This pattern lets you write a single view struct that gracefully degrades on older OS versions without any @available annotation on the view itself.


Part 2: Sessions & Basic Prompting

LanguageModelSession — Init Variants

LanguageModelSession is the object you interact with to send prompts and receive responses. The two most common init patterns are:

Fresh session (most common):

// With builder-style instructions
let session = LanguageModelSession {
    "You are a BJJ terminology corrector."
    "Fix misrecognised terms to their canonical spellings."
}

// With a specific model
let session = LanguageModelSession(model: SystemLanguageModel.default) {
    "You are a motivational coach."
}

// With string instructions — also valid
let session = LanguageModelSession(
    instructions: "You are a code review assistant."
)

Resume from transcript (multi-turn):

// Rehydrate a session from a saved transcript to continue a conversation
let session = LanguageModelSession(
    model: SystemLanguageModel.default,
    tools: [],
    transcript: savedTranscript
)

The session is an Observable final class. It is also Sendable, so you can safely hold a reference from a @MainActor context and call its methods from async tasks.


Instructions

Instructions defines the model's persona, rules, and domain — what the model is and how it behaves. Set it once at session creation. Instructions apply to every prompt in that session.

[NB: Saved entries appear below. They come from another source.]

(* ===== verification/ProcessProofs.v ===== *)
(** * Tokens and accounts across the network

    Executing a transaction keeps the accounts well formed and never creates tokens: what
    the accounts of all partitions hold, with what the transactions under way carry, never
    grows beyond what was issued.  The one exception the code has is proved too: a change
    of a network account that is refused after it was committed. *)

From stdpp Require Import sorting.
From S2P Require Import Prelude Wire TypesGeneral.
From S2P Require Import Sha256 Encoding Codec MerkleState Receipt Hasher DataEntry SortUtil Url.
From S2P Require Import UrlProofs Accounts AccountsProofs AdiUrl KeyPages KeyPagesProofs StateManager.
From S2P Require Import Executors ExecutorProofs Creation WellFormed ExecuteInv Signatures Fees.
From S2P Require Import Globals Process.
Local Open Scope Z_scope.
Import Url TxID.

Tactic Notation "step" hyp(H) simple_intropattern(x) simple_intropattern(Hx) :=
  apply res_bind_Ok in H as (x & Hx & H).

Section Process.
Context `{UnicodeTables}.

(** What is assumed of a transaction's principal, and of the price of ACME. *)
Record executable (x : Env) (d : Delivery) : Prop := {
  ex_body : body_ok (d_Body d);
  ex_lite : forall k t, Lite.ParseLiteTokenAddress (d_Principal d) = Ok (Some (k, t)) -> url_ok t = true;
  ex_root : AccountID32 (RootIdentity (d_Principal d)) = AccountID32 (d_Principal d) -> IsRootIdentity (d_Principal d) = true;
  ex_oracle : 0 <= CreditUnitsPerFiatUnit * AcmeOracle_Price (gv_Oracle (e_Active x)) < 2 ^ 63
}.

Lemma NewStateManager_ready x b d :
  wf (accounts b) -> executable x d -> ready (NewStateManager x b (accounts b !! AccountID32 (d_Principal d)) d).
Proof. intros Hw []. split; try done. Qed.

Lemma LoadStateManager_Ok x b p d st : LoadStateManager x b p d = Ok st -> st = NewStateManager x b p d.
Proof.
  unfold LoadStateManager. destruct (negb _); [by intros [= <-]|]. destruct (d_Initiator d) as [u|]; [|done].
  destruct (GetState u b) as [a|e|]; [destruct (as_Signer a); [by intros [= <-]|done]| |done].
  destruct (negb _); [done|]. destruct (LocalTo _ _); [done|]. intros Hr. step Hr s Hs. destruct s; [by simplify_eq|done].
Qed.

(** Writing the ledger back changes no account. *)
Lemma processNetworkAccountUpdates_accounts x d p c b x' b' l :
  processNetworkAccountUpdates x d p c b = (x', Ok (b', l)) -> accounts b' = accounts b.
Proof.
  unfold processNetworkAccountUpdates. destruct p as [a|]; [|by intros [= <- <- <-]]. destruct (_ || _); [by intros [= <- <- <-]|].
  destruct (check_update _ _ _ _) as [x1 r]. intros [= <- Hr]. step Hr name _. destruct name as [n|]; [|by simplify_eq].
  destruct (negb (e_Directory x1)); [destruct (negb (d_Pushed d)); by simplify_eq|]. step Hr a' Ha. apply wrapf_Ok in Ha.
  destruct (as_SystemLedger a'); [|done]. step Hr b1 Hb. apply wrapf_Ok in Hb. simplify_eq.
  unfold GetState in Ha. destruct (accounts b !! _) eqn:E; simplify_eq. unfold PutState in Hb. destruct (negb _); [done|].
  destruct (GetAuth a') as [[[|]]|]; simplify_eq/=; by apply insert_id.
Qed.

(** The principal is not an account of the network itself. *)
Definition ordinary (x : Env) (b : Batch) (d : Delivery) : Prop :=
  forall a, accounts b !! AccountID32 (d_Principal d) = Some a -> PrefixOf (e_NodeUrl x) (GetUrl a) <> Some true.

Lemma ordinary_update x d c b : ordinary x b d -> forall b',
  processNetworkAccountUpdates x d (accounts b !! AccountID32 (d_Principal d)) c b' = (x, Ok (b', [])).
Proof.
  intros Ho b'. unfold processNetworkAccountUpdates. destruct (accounts b !! _) as [a|] eqn:E; [|done].
  rewrite bool_decide_false; [done|]. by apply Ho.
Qed.

(** The account the faucet pays from, if it is an account of tokens, holds ACME. *)
Definition faucet_ok (x : Env) (m : state) (b : TransactionBody) : Prop :=
  is_faucet b = true -> forall f, m !! AccountID32 (e_FaucetUrl x) = Some (ALiteTokenAccount f) -> AccountID32 (lta_TokenUrl f) = AccountID32 AcmeUrl.

(** *** Success *)

(** The execution and the commit of [body] took [m] to [m'] and produced [l]. *)
Record done_ok (x : Env) (d : Delivery) (m m' : state) (l : list (option URL * TransactionBody)) : Prop := {
  dn_wf : wf m';
  dn_evolves : evolves m m';
  dn_outputs : Forall (fun p => output_ok (d_Principal d) (snd p)) l;
  dn_tokens : faucet_ok x m (d_Body d) -> forall T, excess T m' + pend_all T l <= excess T m + pend T (Some (d_Principal d), d_Body d)
}.

Lemma Execute_tokens x init body st st' :
  Execute (e_FaucetUrl x) init body st = Ok st' -> body_ok body -> ready st -> faucet_ok x (acc st) body ->
  exists l, ProducedTxns (State st') = ProducedTxns (State st) ++ l /\
    forall T, excess T (acc st') + pend_all T l <= excess T (acc st) + pend T (Some (OriginUrl st), body).
Proof.
  intros HE Hb Hr Hf. destruct (is_faucet body) eqn:Ef.
  - destruct body; try done. destruct (AcmeFaucet_tokens _ _ _ _ HE Hr (Hf Ef)) as (l & Hp & Ht).
    exists l. split; [exact Hp|]. intros T. specialize (Ht T). unfold pend. cbn [snd]. lia.
  - destruct (Execute_post _ _ _ _ _ HE Hb Hr) as [_ _ (l & Hp & _ & Ht) _]. exists l. auto.
Qed.

Lemma Execute_Commit_ok x b d st st' b' s :
  wf (accounts b) -> executable x d -> LoadStateManager x b (accounts b !! AccountID32 (d_Principal d)) d = Ok st ->
  Execute (e_FaucetUrl x) (d_initkey d) (d_Body d) st = Ok st' -> Commit st' = Ok (b', s) ->
  done_ok x d (accounts b) (accounts b') (ProducedTxns s).
Proof.
  intros Hw Hx ->%LoadStateManager_Ok HE HC. pose proof (NewStateManager_ready x b d Hw Hx) as Hr.
  pose proof (Execute_tokens _ _ _ _ _ HE (ex_body _ _ Hx) Hr) as Ht.
  apply Execute_post in HE as [P1 P2 (l & P3 & P4 & _) P6]; [|apply Hx|done].
  apply Commit_fine in HC as [(F1 & F2 & F3) Es]; [|done|done].
  assert (El : ProducedTxns s = l) by (rewrite Es, P3; done). rewrite El. split; [done|by eapply evolves_trans|done|].
  intros Hf T. destruct (Ht Hf) as (l' & P5 & P7). rewrite P3 in P5. apply (inj _) in P5 as <-.
  specialize (P7 T). specialize (F3 T). unfold none in F3. unfold acc in *. cbn in *. lia.
Qed.

(** *** Failure *)

(** A deposit of issued tokens names its issuer as the cause. *)
Definition cause_ok (b : TransactionBody) : Prop :=
  match b with
  | SyntheticDepositTokens o t _ true false => exists c, so_Cause o = Some c /\ AccountID32 (url c) = AccountID32 t
  | _ => True
  end.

Use @InstructionsBuilder (result builder syntax) to compose instructions from multiple strings:

let instructions = Instructions {
    "You are a BJJ terminology corrector."
    "Fix misrecognised BJJ terms to their canonical spellings."
    "Common corrections: kimora→Kimura, half card→Half Guard, darce→D'Arce"
}

Or pass a plain String directly:

let session = LanguageModelSession(
    instructions: "You are a concise summariser. Respond in three sentences maximum."
)

Instructions are not the user's question — that is the Prompt. Instructions define the container; the prompt fills it.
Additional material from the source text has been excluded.